-- Requirement --
Scan the entries below and return each line that contains "gret".

-- Data to process --
━━━━━━━━━━━━━━━━━━━━━━━━━━━━━━
(* ===== verification/Interfaces.v ===== *)
(** * Interfaces of the packages outside this repository

    The repository is written against github.com/arcology-network/common-lib,
    go-ethereum and a few other modules whose sources are not part of it.
    Each class below is the part of such a package that the repository calls:
    first the operations, as parameters, then, in a class of its own, the
    documented behaviour the theorems rely on.  Concrete instances, used to
    evaluate the model on examples, are in Reference.v. *)
From S2P Require Import Prelude GoString.

(** ** crdt type identifiers (commutative.PATH, noncommutative.BYTES, ...) *)
Class TypeIDs := {
  PATH : Z;
  UINT64 : Z;
  UINT256 : Z;
  INT64 : Z;              (* commutative.INT64 *)
  STRING : Z;
  BIGINT : Z;
  BYTES : Z;
  INT64_NC : Z;           (* noncommutative.INT64 *)
}.

(** ** exp/slice.  A helper that filters in place through a pointer to a slice
    is given by what the slice holds afterwards and, where the source keeps a
    second slice header on the same array, by what that header then sees. *)
Class SliceLib := {
  slice_RemoveIf : forall {A}, (A -> bool) -> list A -> list A;
  slice_RemoveIf_alias : forall {A}, (A -> bool) -> list A -> list A;
  (* (moved, kept) *)
  slice_MoveIf : forall {A}, (A -> bool) -> list A -> list A * list A;
  slice_MoveIf_alias : forall {A}, (A -> bool) -> list A -> list A;
  (* ((moved keys, moved values), (kept keys, kept values)) *)
  slice_MoveBothIf : forall {A B}, (A -> B -> bool) -> list A -> list B ->
    (list A * list B) * (list A * list B);
  slice_SortBy1st : forall {A B}, (A -> A -> bool) -> list A -> list B -> list A * list B;
  slice_ParallelTransform : forall {S A B}, (A -> Go S B) -> list A -> Go S (list B);
  slice_ConcateDo : forall {A B}, list A -> (A -> Z) -> (A -> list B) -> list B;
}.

Class SliceLaws (SL : SliceLib) : Prop := {
  RemoveIf_spec : forall {A} (p : A -> bool) l,
    slice_RemoveIf p l = List.filter (fun x => negb (p x)) l;
  RemoveIf_alias_id : forall {A} (p : A -> bool) l,
    (forall x, List.In x l -> p x = false) -> slice_RemoveIf_alias p l = l;
  MoveIf_spec : forall {A} (p : A -> bool) l,
    slice_MoveIf p l = (List.filter p l, List.filter (fun x => negb (p x)) l);
  MoveIf_alias_id : forall {A} (p : A -> bool) l,
    (forall x, List.In x l -> p x = false) -> slice_MoveIf_alias p l = l;
  MoveBothIf_spec : forall {A B} (p : A -> B -> bool) ks vs, length ks = length vs ->
    slice_MoveBothIf p ks vs =
      (split (List.filter (fun kv => p kv.1 kv.2) (combine ks vs)),
       split (List.filter (fun kv => negb (p kv.1 kv.2)) (combine ks vs)));
  SortBy1st_perm : forall {A B} (lt : A -> A -> bool) (ks : list A) (vs : list B),
    length ks = length vs ->
    length (slice_SortBy1st lt ks vs).1 = length (slice_SortBy1st lt ks vs).2 /\
    Permutation (combine (slice_SortBy1st lt ks vs).1 (slice_SortBy1st lt ks vs).2)
      (combine ks vs);
  SortBy1st_sorted : forall {A B} (lt : A -> A -> bool) (ks : list A) (vs : list B),
    length ks = length vs ->
    (forall x y z, lt x y = true -> lt y z = true -> lt x z = true) ->
    (forall x, lt x x = false) ->
    (forall x y, lt x y = false -> lt y x = false -> x = y) ->
    StronglySorted (fun x y => lt y x = false) (slice_SortBy1st lt ks vs).1;
  (* for callbacks that only read the shared store *)
  ParallelTransform_map : forall {S A B} (f : A -> Go S B) (g : A -> B) l s,
    (forall x, List.In x l -> f x s = Ret (g x, s)) ->
    slice_ParallelTransform f l s = Ret (map g l, s);
  ConcateDo_concat : forall {A B} (l : list A) (size : A -> Z) (f : A -> list B),
    (forall x, size x = Z.of_nat (length (f x))) -> slice_ConcateDo l size f = List.concat (map f l);
}.

(** ** storage/cache and storage/interface.ReadWriteStore: the stores the
    writers commit to.  [C] is the state of the store. *)
Class CacheLib (V C : Type) := {
  cache_Get : C -> string -> option V;
  cache_DeleteBatch : list string -> C -> C;
  cache_SetBatch : list string -> list V -> C -> C;
  cache_Evict : C -> C;
}.
Class CacheLaws {V C} (CaL : CacheLib V C) : Prop := {
  cache_Get_DeleteBatch : forall ks c k,
    cache_Get (cache_DeleteBatch ks c) k = if decide (k ∈ ks) then None else cache_Get c k;
  cache_Get_SetBatch : forall ks vs c k, length ks = length vs ->
    cache_Get (cache_SetBatch ks vs c) k =
      match List.find (fun kv => bool_decide (kv.1 = k)) (rev (combine ks vs)) with
      | Some kv => Some kv.2
      | None => cache_Get c k
      end;
  (* eviction may drop entries, but changes none *)
  cache_Get_Evict : forall c k v, cache_Get (cache_Evict c) k = Some v -> cache_Get c k = Some v;
}.

Class RWStoreLib (V C : Type) := {
  rw_Get : C -> string -> option V;
  rw_DeleteBatch : list string -> C -> C;
  (* one error per key, None for success *)
  rw_SetBatch : list string -> list V -> C -> list (option string) * C;
}.
Class RWStoreLaws {V C} (RW : RWStoreLib V C) : Prop := {
  rw_Get_DeleteBatch : forall ks c k,
    rw_Get (rw_DeleteBatch ks c) k = if decide (k ∈ ks) then None else rw_Get c k;
  rw_Get_SetBatch : forall ks vs c c' errs k, length ks = length vs ->
    rw_SetBatch ks vs c = (errs, c') -> (forall e, List.In e errs -> e = None) ->
    rw_Get c' k =
      match List.find (fun kv => bool_decide (kv.1 = k)) (rev (combine ks vs)) with
      | Some kv => Some kv.2
      | None => rw_Get c k
      end;
}.

(** ** exp/map.  A Go map is walked in an order the program cannot rely on. *)
Class MapLib := {
  map_KVs : forall {K A} `{Countable K}, gmap K A -> list K * list A;
}.
Definition map_Values `{MapLib} {K A} `{Countable K} (m : gmap K A) : list A := (map_KVs m).2.
Definition map_Keys `{MapLib} {K A} `{Countable K} (m : gmap K A) : list K := (map_KVs m).1.

Class MapLaws (ML : MapLib) : Prop := {
  KVs_length : forall {K A} `{Countable K} (m : gmap K A),
    length (map_KVs m).1 = length (map_KVs m).2;
  KVs_perm : forall {K A} `{Countable K} (m : gmap K A),
    Permutation (combine (map_KVs m).1 (map_KVs m).2) (map_to_list m);
}.

(** ** crdt/common.CRDT and crdt/statecell.StateCell

    [any]: what an interface value of the stores can hold when it is not nil: a
    typed CRDT, or the raw bytes a backend returned. *)
Inductive any (crdt : Type) : Type :=
| IsCRDT (v : crdt)
| IsBytes (b : bytes).
Arguments IsCRDT {crdt} v.
Arguments IsBytes {crdt} b.

(** One operation per method the repository calls.  [cell_Preload get k] is
    [v.Value().(CRDT).Preload(k, store)] for a store read with [get]. *)
Class CellLib (crdt cell : Type) := {
  cell_zero : cell;
  (* Init(tx, path, reads, writes, deltaWrites, value, preexists) *)
  cell_Init : Z -> string -> Z -> Z -> Z -> option (any crdt) -> bool -> cell -> cell;
  (* NewStateCell(tx, path, reads, writes, deltaWrites, value, nil) *)
  NewStateCell : Z -> string -> Z -> Z -> Z -> option crdt -> cell;
  GetPath : cell -> option string;
  SetPath : option string -> cell -> cell;
  GetTx : cell -> Z;
  Value : cell -> option (any crdt);
  SetValue : option (any crdt) -> cell -> cell;
  IncrementWrites : Z -> cell -> cell;
  IsBlockBound : cell -> bool;
  SetBlockBound : bool -> cell -> cell;
  IsCommitted : cell -> bool;
  PathLookupOnly : cell -> bool;
  IfSkipConflictCheck : cell -> bool;
  DebugSetPreexist : bool -> cell -> cell;
  (* the receiver after ApplyDelta, or None for an error *)
  ApplyDelta : cell -> list cell -> option cell;
  crdt_Preload : (string -> option (any crdt)) -> string -> crdt -> crdt;
}.

Class CellLaws {crdt cell : Type} (CL : CellLib crdt cell) : Prop := {
  Init_path : forall tx p r w d v b c, GetPath (cell_Init tx p r w d v b c) = Some p;
  Init_value : forall tx p r w d v b c, Value (cell_Init tx p r w d v b c) = v;
  New_path : forall tx p r w d v, GetPath (NewStateCell tx p r w d v) = Some p;
  SetPath_path : forall p c, GetPath (SetPath p c) = p;
  SetPath_tx : forall p c, GetTx (SetPath p c) = GetTx c;
  SetPath_value : forall p c, Value (SetPath p c) = Value c;
  SetPath_skip : forall p c, IfSkipConflictCheck (SetPath p c) = IfSkipConflictCheck c;
  SetPath_blockbound : forall p c, IsBlockBound (SetPath p c) = IsBlockBound c;
  SetValue_value : forall v c, Value (SetValue v c) = v;
  SetValue_path : forall v c, GetPath (SetValue v c) = GetPath c;
  SetValue_tx : forall v c, GetTx (SetValue v c) = GetTx c;
  SetValue_skip : forall v c, IfSkipConflictCheck (SetValue v c) = IfSkipConflictCheck c;
  IncrementWrites_path : forall n c, GetPath (IncrementWrites n c) = GetPath c;
  IncrementWrites_value : forall n c, Value (IncrementWrites n c) = Value c;
  SetBlockBound_path : forall b c, GetPath (SetBlockBound b c) = GetPath c;
  SetBlockBound_value : forall b c, Value (SetBlockBound b c) = Value c;
  DebugSetPreexist_path : forall b c, GetPath (DebugSetPreexist b c) = GetPath c;
  ApplyDelta_path : forall c ds c', ApplyDelta c ds = Some c' -> GetPath c' = GetPath c;
}.

(** ** storage/indexer.UnorderedIndexer.  The three callbacks are: the key of
    a transition and whether it is indexed at all; the value of a key seen for
    the first time; the value of a known key.  [idx_order] is the order in
    which [ParallelForeachDo] happens to reach the keys. *)
Class IndexerLib := {
  idx_Import : forall {S K V T : Type} `{Countable K},
    (T -> Go S (K * bool)) -> (K -> T -> Go S V) -> (K -> T -> V -> V) ->
    list T -> gmap K V -> Go S (gmap K V);
  idx_order : forall {K V : Type} `{Countable K}, gmap K V -> list K;
}.
Class IndexerLaws (IL : IndexerLib) : Prop := {
  Import_one_by_one : forall {S K V T : Type} `{Countable K}
      (key : T -> Go S (K * bool)) (init : K -> T -> Go S V) (upd : K -> T -> V -> V) ts m s,
    idx_Import key init upd ts m s =
      gfold (fun m v =>
        let! '(k, ok) := key v in
        if ok : bool then
          match m !! k with
          | Some x => gret (<[k := upd k v x]> m)
          | None => let! x := init k v in gret (<[k := x]> m)
          end
        else gret m) m ts s;
  order_perm : forall {K V : Type} `{Countable K} (m : gmap K V),
    Permutation (idx_order m) (map fst (map_to_list m));
}.

(** ** What the execution cache uses of the typed values.  [raw] is what a CRDT
    or a cell returns from [Get]: a Go value of its own kind, among them the
    key set of a container. *)
Class CrdtLib (crdt raw : Type) := {
  TypeID : crdt -> Z;
  MemSize : crdt -> Z;
  IsDeltaApplied : crdt -> bool;
  crdt_Get : crdt -> option raw;
  Limits : crdt -> option raw * option raw;
  crdt_New : crdt -> option raw -> option raw * option raw -> crdt;
  crdt_Clone : crdt -> crdt;
  (* v.( *noncommutative.Bytes ) *)
  as_Bytes : crdt -> option bytes;
  (* v.( *commutative.Path ), and its methods *)
  is_Path : crdt -> bool;
  new_Path : crdt;                      (* new(Path), a type hint *)
  Path_Exists : string -> crdt -> bool;
  Path_IsBlockBound : crdt -> bool;
  Path_View : crdt -> raw;
  (* v.( *softdeltaset.DeltaSet[string] ), and its methods *)
  is_DeltaSet : raw -> bool;
  ds_Length : raw -> Z;
  ds_KeyAt : Z -> raw -> option string;
  ds_Last : raw -> option string;
  ds_IdxOf : string -> raw -> Z;
}.

(** common-lib's test for a container path. *)
Class PathLib := { IsPath : string -> bool }.
Class PathLaws (PaL : PathLib) : Prop := {
  IsPath_suffix : forall p, IsPath p = HasSuffix p "/";
}.

(** The effects of the cells on the store they are in.  [cell_Set] is handed
    the store itself and may call it back. *)
Class CellEffects (S raw crdt : Type) := {
  cell_Set : Z -> string -> option (any crdt) -> nat -> Go S (option string);
  cell_Get : Z -> string -> nat -> Go S (option raw);
  (* the callback receives the cell and returns the accesses to count *)
  cell_Do : forall {A}, Z -> string -> (nat -> (Z * Z * Z) * A) -> nat -> Go S A;
  cell_CopyTo : nat -> Go S unit;
}.

(** exp/mempool: the pool of cells of an execution. *)
Class PoolLib (S : Type) := {
  pool_New : Go S nat;
  pool_Reset : Go S unit;
}.

(** crdt/statecell: operations on batches of cells.  A batch is passed as a
    slice of pointers. *)
Class CellBatchLib (S : Type) := {
  Sorter : list nat -> Go S (list nat);
  To_InterThreadAccess : list nat -> Go S (list nat);
  To_InterThreadTransition : list nat -> Go S (list nat);
}.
━━━━━━━━━━━━━━━━━━━━━━━━━━━━━━
-- Output of the exercise --
          | Some x => gret (<[k := upd k v x]> m)
          | None => let! x := init k v in gret (<[k := x]> m)
        else gret m) m ts s;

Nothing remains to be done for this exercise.